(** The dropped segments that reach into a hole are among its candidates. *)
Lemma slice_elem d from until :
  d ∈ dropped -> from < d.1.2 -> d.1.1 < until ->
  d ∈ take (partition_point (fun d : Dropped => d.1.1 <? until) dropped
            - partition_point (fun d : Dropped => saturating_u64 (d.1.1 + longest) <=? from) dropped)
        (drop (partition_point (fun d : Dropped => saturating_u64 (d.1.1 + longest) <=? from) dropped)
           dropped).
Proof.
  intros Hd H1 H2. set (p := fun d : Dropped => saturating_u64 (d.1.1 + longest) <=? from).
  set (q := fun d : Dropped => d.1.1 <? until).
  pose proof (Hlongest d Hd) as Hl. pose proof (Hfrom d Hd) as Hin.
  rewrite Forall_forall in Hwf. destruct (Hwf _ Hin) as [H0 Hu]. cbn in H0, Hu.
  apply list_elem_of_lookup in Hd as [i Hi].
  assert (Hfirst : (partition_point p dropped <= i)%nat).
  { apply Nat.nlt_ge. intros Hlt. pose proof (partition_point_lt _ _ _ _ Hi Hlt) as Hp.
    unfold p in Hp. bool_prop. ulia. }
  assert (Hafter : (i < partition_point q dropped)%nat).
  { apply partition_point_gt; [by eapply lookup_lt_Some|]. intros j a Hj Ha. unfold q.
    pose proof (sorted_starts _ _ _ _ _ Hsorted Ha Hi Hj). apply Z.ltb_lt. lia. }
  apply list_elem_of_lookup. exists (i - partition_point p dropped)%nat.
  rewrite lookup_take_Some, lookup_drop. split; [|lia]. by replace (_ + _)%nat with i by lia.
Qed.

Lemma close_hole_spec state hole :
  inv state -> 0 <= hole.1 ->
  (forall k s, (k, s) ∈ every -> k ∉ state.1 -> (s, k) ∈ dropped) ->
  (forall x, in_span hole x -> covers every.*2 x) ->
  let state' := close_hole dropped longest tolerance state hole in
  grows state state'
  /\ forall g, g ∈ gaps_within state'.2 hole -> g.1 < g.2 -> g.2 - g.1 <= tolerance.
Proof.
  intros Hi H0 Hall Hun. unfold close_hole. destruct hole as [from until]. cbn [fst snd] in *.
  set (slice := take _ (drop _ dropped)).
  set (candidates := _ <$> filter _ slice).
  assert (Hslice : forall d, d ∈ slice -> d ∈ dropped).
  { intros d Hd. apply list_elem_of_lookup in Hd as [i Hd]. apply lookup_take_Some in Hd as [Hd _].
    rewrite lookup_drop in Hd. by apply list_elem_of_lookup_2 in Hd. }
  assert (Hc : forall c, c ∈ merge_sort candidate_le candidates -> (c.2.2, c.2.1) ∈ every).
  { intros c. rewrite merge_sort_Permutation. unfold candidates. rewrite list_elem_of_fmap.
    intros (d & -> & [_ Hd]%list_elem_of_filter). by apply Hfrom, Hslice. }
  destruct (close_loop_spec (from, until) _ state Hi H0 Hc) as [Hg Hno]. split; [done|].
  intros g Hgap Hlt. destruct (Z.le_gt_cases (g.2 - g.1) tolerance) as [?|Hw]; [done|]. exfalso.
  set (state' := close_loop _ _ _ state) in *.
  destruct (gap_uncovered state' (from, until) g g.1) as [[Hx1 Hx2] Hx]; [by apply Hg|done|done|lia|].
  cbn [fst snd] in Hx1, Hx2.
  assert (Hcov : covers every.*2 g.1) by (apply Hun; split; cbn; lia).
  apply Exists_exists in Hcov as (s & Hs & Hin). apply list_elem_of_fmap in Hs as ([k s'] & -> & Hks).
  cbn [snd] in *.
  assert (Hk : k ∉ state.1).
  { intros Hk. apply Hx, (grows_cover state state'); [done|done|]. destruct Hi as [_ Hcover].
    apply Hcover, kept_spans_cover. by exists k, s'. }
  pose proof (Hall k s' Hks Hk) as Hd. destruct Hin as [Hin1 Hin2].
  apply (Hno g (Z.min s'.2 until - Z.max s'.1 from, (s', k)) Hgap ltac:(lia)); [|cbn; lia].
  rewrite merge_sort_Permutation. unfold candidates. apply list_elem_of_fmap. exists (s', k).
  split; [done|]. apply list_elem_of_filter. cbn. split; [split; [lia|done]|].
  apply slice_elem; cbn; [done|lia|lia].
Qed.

====

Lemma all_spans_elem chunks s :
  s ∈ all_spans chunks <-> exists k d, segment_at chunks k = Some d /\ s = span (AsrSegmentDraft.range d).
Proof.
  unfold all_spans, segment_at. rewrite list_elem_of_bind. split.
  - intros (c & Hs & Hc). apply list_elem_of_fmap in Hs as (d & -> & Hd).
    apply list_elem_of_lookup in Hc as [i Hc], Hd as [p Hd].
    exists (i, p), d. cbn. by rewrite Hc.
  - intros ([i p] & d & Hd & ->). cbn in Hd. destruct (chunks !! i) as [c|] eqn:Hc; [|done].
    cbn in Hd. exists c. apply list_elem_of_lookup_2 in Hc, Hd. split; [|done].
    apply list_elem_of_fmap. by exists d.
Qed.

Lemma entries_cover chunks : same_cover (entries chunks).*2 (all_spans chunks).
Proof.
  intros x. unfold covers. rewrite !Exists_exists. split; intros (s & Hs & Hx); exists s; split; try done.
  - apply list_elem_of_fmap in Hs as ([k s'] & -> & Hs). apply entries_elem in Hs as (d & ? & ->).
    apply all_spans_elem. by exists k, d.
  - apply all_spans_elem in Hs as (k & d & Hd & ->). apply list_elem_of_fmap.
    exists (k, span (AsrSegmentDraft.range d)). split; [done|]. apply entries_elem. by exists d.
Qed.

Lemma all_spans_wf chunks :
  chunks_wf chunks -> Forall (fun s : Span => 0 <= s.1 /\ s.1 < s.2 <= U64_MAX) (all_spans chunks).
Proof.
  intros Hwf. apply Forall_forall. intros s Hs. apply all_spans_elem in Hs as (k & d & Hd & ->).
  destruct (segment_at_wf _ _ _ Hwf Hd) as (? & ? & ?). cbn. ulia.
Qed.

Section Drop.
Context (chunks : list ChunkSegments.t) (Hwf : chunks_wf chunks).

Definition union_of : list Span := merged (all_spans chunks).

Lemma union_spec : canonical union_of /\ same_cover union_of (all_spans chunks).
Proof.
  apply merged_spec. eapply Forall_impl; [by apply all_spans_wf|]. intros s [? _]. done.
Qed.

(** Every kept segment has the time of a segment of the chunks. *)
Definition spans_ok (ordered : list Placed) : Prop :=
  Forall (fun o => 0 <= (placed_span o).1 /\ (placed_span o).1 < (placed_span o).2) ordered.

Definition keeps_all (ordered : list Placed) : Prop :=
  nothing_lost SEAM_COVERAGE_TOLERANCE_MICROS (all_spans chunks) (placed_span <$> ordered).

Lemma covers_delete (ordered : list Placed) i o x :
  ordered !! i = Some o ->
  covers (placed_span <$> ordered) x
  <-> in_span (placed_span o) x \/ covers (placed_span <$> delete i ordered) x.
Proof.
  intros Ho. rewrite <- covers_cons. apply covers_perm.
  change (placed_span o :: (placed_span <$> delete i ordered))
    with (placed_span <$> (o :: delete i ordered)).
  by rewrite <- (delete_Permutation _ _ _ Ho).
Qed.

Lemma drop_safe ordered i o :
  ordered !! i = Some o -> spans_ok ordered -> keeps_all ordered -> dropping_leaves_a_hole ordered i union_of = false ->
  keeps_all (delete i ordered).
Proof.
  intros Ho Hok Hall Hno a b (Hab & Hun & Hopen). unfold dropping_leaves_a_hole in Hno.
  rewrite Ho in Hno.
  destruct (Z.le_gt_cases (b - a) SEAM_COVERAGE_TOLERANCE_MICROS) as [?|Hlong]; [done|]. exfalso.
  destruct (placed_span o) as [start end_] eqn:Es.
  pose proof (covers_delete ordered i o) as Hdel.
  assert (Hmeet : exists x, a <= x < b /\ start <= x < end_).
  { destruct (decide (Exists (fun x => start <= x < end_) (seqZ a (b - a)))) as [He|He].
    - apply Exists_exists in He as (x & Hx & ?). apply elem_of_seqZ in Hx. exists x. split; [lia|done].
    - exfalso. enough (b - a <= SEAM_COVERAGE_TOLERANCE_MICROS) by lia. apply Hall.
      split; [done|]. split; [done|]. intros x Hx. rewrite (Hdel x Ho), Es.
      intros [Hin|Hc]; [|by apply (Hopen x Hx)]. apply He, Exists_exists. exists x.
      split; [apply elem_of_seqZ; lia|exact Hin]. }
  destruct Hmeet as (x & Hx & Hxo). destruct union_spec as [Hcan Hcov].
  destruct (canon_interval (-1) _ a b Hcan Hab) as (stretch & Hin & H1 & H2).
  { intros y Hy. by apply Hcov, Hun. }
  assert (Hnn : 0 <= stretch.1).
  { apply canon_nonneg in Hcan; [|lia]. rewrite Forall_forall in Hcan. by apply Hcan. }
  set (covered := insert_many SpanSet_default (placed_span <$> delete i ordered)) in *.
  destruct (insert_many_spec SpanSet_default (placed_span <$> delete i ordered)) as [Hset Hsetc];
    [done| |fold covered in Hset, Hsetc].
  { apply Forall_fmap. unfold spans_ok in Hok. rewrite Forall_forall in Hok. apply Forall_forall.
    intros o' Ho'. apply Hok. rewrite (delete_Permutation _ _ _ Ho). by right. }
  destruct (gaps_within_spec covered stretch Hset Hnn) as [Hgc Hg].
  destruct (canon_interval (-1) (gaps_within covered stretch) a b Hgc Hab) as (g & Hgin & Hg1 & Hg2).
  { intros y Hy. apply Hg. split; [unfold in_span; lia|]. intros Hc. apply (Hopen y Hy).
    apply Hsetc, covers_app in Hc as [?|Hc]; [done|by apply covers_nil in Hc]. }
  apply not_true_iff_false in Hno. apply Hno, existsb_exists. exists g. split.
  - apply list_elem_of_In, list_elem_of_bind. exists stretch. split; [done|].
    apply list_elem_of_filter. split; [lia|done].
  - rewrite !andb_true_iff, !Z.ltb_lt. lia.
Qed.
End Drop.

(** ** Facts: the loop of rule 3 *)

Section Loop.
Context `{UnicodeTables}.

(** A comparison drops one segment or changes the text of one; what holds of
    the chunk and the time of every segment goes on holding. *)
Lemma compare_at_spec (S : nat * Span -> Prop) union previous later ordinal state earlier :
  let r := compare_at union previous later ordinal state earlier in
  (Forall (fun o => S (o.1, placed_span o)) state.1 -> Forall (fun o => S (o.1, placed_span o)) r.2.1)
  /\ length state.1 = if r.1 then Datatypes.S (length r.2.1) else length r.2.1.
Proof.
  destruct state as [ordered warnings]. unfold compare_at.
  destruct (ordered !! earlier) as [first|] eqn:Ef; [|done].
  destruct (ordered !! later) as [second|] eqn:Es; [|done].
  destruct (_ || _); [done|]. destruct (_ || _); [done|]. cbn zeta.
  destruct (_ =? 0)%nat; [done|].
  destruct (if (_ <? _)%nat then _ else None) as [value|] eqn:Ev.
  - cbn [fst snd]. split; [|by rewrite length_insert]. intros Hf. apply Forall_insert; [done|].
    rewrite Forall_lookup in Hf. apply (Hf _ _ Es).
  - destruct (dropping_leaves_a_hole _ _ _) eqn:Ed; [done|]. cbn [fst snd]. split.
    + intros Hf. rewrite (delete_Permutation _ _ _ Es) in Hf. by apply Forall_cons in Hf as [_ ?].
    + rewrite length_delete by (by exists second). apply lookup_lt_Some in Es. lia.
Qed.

====

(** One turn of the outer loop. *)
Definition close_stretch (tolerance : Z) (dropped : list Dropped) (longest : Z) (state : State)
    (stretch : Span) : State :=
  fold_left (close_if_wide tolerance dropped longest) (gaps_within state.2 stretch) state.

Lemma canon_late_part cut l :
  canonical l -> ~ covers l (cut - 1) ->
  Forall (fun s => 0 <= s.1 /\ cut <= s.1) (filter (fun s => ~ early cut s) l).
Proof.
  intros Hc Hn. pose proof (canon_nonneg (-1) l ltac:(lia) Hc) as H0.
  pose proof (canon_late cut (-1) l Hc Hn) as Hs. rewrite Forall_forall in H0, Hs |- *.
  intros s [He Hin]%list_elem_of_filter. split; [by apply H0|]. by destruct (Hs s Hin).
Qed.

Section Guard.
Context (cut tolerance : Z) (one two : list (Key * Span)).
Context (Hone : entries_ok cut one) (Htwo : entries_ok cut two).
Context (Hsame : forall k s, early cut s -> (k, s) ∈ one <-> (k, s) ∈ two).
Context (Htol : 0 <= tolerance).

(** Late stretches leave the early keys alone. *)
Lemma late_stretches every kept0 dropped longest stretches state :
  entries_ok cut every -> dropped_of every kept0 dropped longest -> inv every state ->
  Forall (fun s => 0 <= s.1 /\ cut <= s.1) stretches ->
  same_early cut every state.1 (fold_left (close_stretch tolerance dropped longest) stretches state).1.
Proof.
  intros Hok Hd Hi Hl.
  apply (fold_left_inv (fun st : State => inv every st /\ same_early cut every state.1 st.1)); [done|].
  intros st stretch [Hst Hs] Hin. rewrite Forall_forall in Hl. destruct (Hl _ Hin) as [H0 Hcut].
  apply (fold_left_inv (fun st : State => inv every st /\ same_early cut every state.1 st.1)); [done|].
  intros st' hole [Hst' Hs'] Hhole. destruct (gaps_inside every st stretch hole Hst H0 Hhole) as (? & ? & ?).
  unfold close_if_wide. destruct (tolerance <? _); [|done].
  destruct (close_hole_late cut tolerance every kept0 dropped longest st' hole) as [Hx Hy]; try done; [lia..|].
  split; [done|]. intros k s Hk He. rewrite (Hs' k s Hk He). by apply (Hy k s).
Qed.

====

Copy the stretch of the records above that runs from the line with "(** The dropped" through the line with "- partition_point (fun". Both end lines belong in the copy, and nothing else does.

WRITTEN ANSWER
(** The dropped segments that reach into a hole are among its candidates. *)
Lemma slice_elem d from until :
  d ∈ dropped -> from < d.1.2 -> d.1.1 < until ->
  d ∈ take (partition_point (fun d : Dropped => d.1.1 <? until) dropped
            - partition_point (fun d : Dropped => saturating_u64 (d.1.1 + longest) <=? from) dropped)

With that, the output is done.